Après la dissolution de l'Assemblée Nationale par le président Chirac, les élections amènent une majorité de gauche, au printemps de 1997. Les négociations entre le PS et les Verts ont abouti à un accord dans lequel figurent notamment le sort du réacteur Superphénix et celui du canal Rhin-Rhône. La nouvelle ministre de l'Environnement s'appelle Dominique Voynet, elle est issue des rangs des Verts et son ministère inclut aussi l'attribution de l'Aménagement du territoire, ce qui est une première. À peine entrée en fonction, au moment de la passation de pouvoir, elle annonce son intention d'abandonner les deux projets, comme Le Monde du 7 juin le rapporte.

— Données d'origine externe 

(* ===== verification/SecTypes.v ===== *)
(** * Security state and packet descriptions ([nic/sec.h], [nic/tx.h], [nic/rx.h])

    The fields of [sec_info_st], [struct xmit_frame] and [struct rx_pkt_info]
    that the encryption and decryption code reads, the algorithm numbers, and
    the macros that pack a packet number into an IV. *)
From S2P Require Import Prelude.

Definition _NO_PRIVACY_ : Z := 0.
Definition _WEP40_ : Z := 1.
Definition _TKIP_ : Z := 2.
Definition _AES_ : Z := 4.
Definition _WEP104_ : Z := 5.
Definition _SMS4_ : Z := 6.

Definition dot11AuthAlgrthm_Open : Z := 0.
Definition dot11AuthAlgrthm_Shared : Z := 1.
Definition dot11AuthAlgrthm_8021X : Z := 2.

(** [sec_info_st]; a [union Keytype] is the list of its 16 bytes. *)
Record sec_info_st : Type := mk_sec_info {
  dot11AuthAlgrthm : Z;
  dot11PrivacyAlgrthm : Z;
  dot11DefKey : list (list Z);
  dot11DefKeylen : list Z;
  dot118021XGrpPrivacy : Z;
  dot118021XGrpKeyid : Z;
  dot118021XGrpKey : list (list Z);
  binstallGrpkey : Z;
}.

(** The arrays have the sizes the declaration gives them. *)
Definition sec_info_ok (s : sec_info_st) : Prop :=
  length (dot11DefKey s) = 4%nat /\ length (dot11DefKeylen s) = 4%nat /\
  length (dot118021XGrpKey s) = 4%nat /\
  Forall (fun k => length k = 16%nat /\ bytes_ok k) (dot11DefKey s) /\
  Forall (fun k => length k = 16%nat /\ bytes_ok k) (dot118021XGrpKey s).

(** [struct xmit_frame], the fields the encryption code reads; [addr2] is
    [pwlanhdr->addr2]. *)
Record xmit_frame : Type := mk_xmit_frame {
  xf_encrypt_algo : Z;
  xf_hdrlen : Z;
  xf_iv_len : Z;
  xf_icv_len : Z;
  xf_bmcast : bool;
  xf_UncstKey : list Z;
  xf_addr2 : list Z;
}.

(** [rx_pkt_t] and its [pkt_info], the fields the decryption code reads;
    [rxp_data] is the buffer [pdata] points into. *)
Record rx_sec_pkt : Type := mk_rx_sec_pkt {
  rxp_data : list Z;
  rxp_len : Z;
  rxp_wlan_hdr_len : Z;
  rxp_iv_len : Z;
  rxp_icv_len : Z;
  rxp_rx_addr : list Z;
  rxp_tx_addr : list Z;
  rxp_encrypt_algo : Z;
}.

Definition set_rxp_data (p : rx_sec_pkt) (d : list Z) : rx_sec_pkt :=
  mk_rx_sec_pkt d (rxp_len p) (rxp_wlan_hdr_len p) (rxp_iv_len p) (rxp_icv_len p)
    (rxp_rx_addr p) (rxp_tx_addr p) (rxp_encrypt_algo p).

(** With the default chip (s9188, [CONFIG_RICHV200]). *)
Definition TXDESC_SIZE : Z := 20.
Definition PACKET_OFFSET_SZ : Z := 0.

(** [IS_MCAST]: the group bit of the first address byte. *)
Definition IS_MCAST (mac : list Z) : bool := nz (Z.land (nthZ mac 0) 1).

« S'agissant du projet de canal à grand gabarit, Mm Voynet a expliqué que cet équipement, "symbole ruineux", va "être abandonné, c'est évident". "Comment un projet dont personne ne voulait a-t-il pu rester aussi longtemps sur la table ?", s'est-elle interrogée avant de préciser que le surgénérateur Superphénix va lui aussi être arrêté. Ces deux mesures figurent dans l'accord Verts-PS, passé avant les élections législatives, et sont très attendues par les associations environnementales et antinucléaires. »

Après cette déclaration, même si on ne sait pas précisément quelles voies seront employées, une mécanique se met en marche. Le 10 juin, Mme Voynet déclare :

« Au cours des prochains jours, je vais demander aux préfets de me transmettre un état des lieux et de suspendre toutes les opérations. Il n'y a plus motif de faire pression sur les élus locaux pour qu'ils se prêtent à des opérations de restructuration foncière, ni sur les usagers et propriétaires pour qu'ils cèdent leurs terrains (…). 840 hectares ont déjà été achetés, dont 620 par l’État et 220 par la Compagnie nationale du Rhône : au total, 20 à 22 % des emprises nécessaires au creusement de la liaison de 229 kilomètres entre Mulhouse et la Saône. »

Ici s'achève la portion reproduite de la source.